> [Work task]
Copy word for word, and only, the lines below from the one with "AutoComplete.getSuggestion editors ac'" through the last.

━━━━━━━━━━━━━━━━━━━━

(* ================================================================== *)
(** * offscreen.js: the relay that decodes and re-encodes *)
(* ================================================================== *)

Module Offscreen.
Import JsString.

(** [setTimeout(..., 10000)]: milliseconds, ten seconds. *)
Definition decode_timeout : N := 10000.

Definition timeout_error : string := "Image load timeout".
Definition load_error : string := "Failed to load image".

(** A promise settles once: [resolve] and [reject] on a settled promise do
    nothing. *)
Inductive Promise (A : Type) :=
| Pending
| Fulfilled (v : A)
| Rejected (msg : string).
Arguments Pending {A}.
Arguments Fulfilled {A} v.
Arguments Rejected {A} msg.

Definition resolve {A} (v : A) (p : Promise A) : Promise A :=
  match p with Pending => Fulfilled v | _ => p end.

Definition reject {A} (msg : string) (p : Promise A) : Promise A :=
  match p with Pending => Rejected msg | _ => p end.

(** What the image element reports once decoded, and what drawing it and
    reading the canvas back gives ([inr]: the canvas call throws). *)
Record Decoded := {
  dec_naturalWidth : N;
  dec_naturalHeight : N;
  dec_width : N;
  dec_height : N;
  dec_png : string + string
}.

Inductive ImgEvent := OnLoad (d : Decoded) | OnError.
(** C5 (amended): while the editor exists, [setSuggestion] makes the
    overlay visible exactly when the suggestion is non-empty and differs
    from the editor's text up to the first space; the stored remainder is
    the suggestion text after the first position at which that typed prefix
    matches with letter case ignored, and empty when it matches nowhere;
    [getSuggestion] returns the editor text followed by the remainder and
    [autocomplete] sets the editor's text to that concatenation. *)
Theorem setSuggestion_overlay_and_remainder
    (editors : gmap addr TextEditor) (ac : AutoComplete.t) (ed : TextEditor)
    (suggestionText : string) :
  editors !! AutoComplete.editor ac = Some ed ->
  let typed := JString.upToFirstOccurrenceOf (getText ed) " " false false in
  let ac' := AutoComplete.setSuggestion editors suggestionText ac in
  (AutoComplete.isVisible ac' = true <->
     suggestionText <> EmptyString /\ typed <> suggestionText) /\
  (forall i, first_match true typed suggestionText i ->
     AutoComplete.suggestion ac'
     = JString.dropChars (i + String.length typed) suggestionText) /\
  ((forall i, ~ first_match true typed suggestionText i) ->
     AutoComplete.suggestion ac' = EmptyString) /\
  AutoComplete.getSuggestion editors ac'
  = (getText ed ++ AutoComplete.suggestion ac')%string /\
  AutoComplete.autocomplete editors ac'
  = <[AutoComplete.editor ac :=
        mkTextEditor (getText ed ++ AutoComplete.suggestion ac')%string]> editors.
Proof.
  intros Hed typed ac'.
  assert (Hac' : ac' =
    AutoComplete.mk
      (JString.fromFirstOccurrenceOf suggestionText typed false true)
      (AutoComplete.editor ac)
      (JString.isNotEmpty suggestionText
       && negb (String.eqb typed suggestionText))).
  { unfold ac', AutoComplete.setSuggestion. rewrite Hed. reflexivity. }
  clearbody ac'. subst ac'. simpl.
  split; [|split; [|split; [|split]]].
  - rewrite andb_true_iff, negb_true_iff, isNotEmpty_true_iff,
      String_eqb_false_iff. reflexivity.
  - intros i Hi. apply first_match_indexOf in Hi.
    unfold JString.fromFirstOccurrenceOf. rewrite Hi. reflexivity.
  - intros Hnone. unfold JString.fromFirstOccurrenceOf.
    destruct (JString.indexOf true typed suggestionText) as [k|] eqn:Ek;
      [|reflexivity].
    exfalso. apply (Hnone k), first_match_indexOf, Ek.
  - unfold AutoComplete.getSuggestion. simpl. rewrite Hed. reflexivity.
  - unfold AutoComplete.autocomplete. simpl. rewrite Hed. reflexivity.
Qed.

━━━━━━━━━━━━━━━━━━━━

> [Task output]
  AutoComplete.getSuggestion editors ac'
  = (getText ed ++ AutoComplete.suggestion ac')%string /\
  AutoComplete.autocomplete editors ac'
  = <[AutoComplete.editor ac :=
        mkTextEditor (getText ed ++ AutoComplete.suggestion ac')%string]> editors.
Proof.
  intros Hed typed ac'.
  assert (Hac' : ac' =
    AutoComplete.mk
      (JString.fromFirstOccurrenceOf suggestionText typed false true)
      (AutoComplete.editor ac)
      (JString.isNotEmpty suggestionText
       && negb (String.eqb typed suggestionText))).
  { unfold ac', AutoComplete.setSuggestion. rewrite Hed. reflexivity. }
  clearbody ac'. subst ac'. simpl.
  split; [|split; [|split; [|split]]].
  - rewrite andb_true_iff, negb_true_iff, isNotEmpty_true_iff,
      String_eqb_false_iff. reflexivity.
  - intros i Hi. apply first_match_indexOf in Hi.
    unfold JString.fromFirstOccurrenceOf. rewrite Hi. reflexivity.
  - intros Hnone. unfold JString.fromFirstOccurrenceOf.
    destruct (JString.indexOf true typed suggestionText) as [k|] eqn:Ek;
      [|reflexivity].
    exfalso. apply (Hnone k), first_match_indexOf, Ek.
  - unfold AutoComplete.getSuggestion. simpl. rewrite Hed. reflexivity.
  - unfold AutoComplete.autocomplete. simpl. rewrite Hed. reflexivity.
Qed.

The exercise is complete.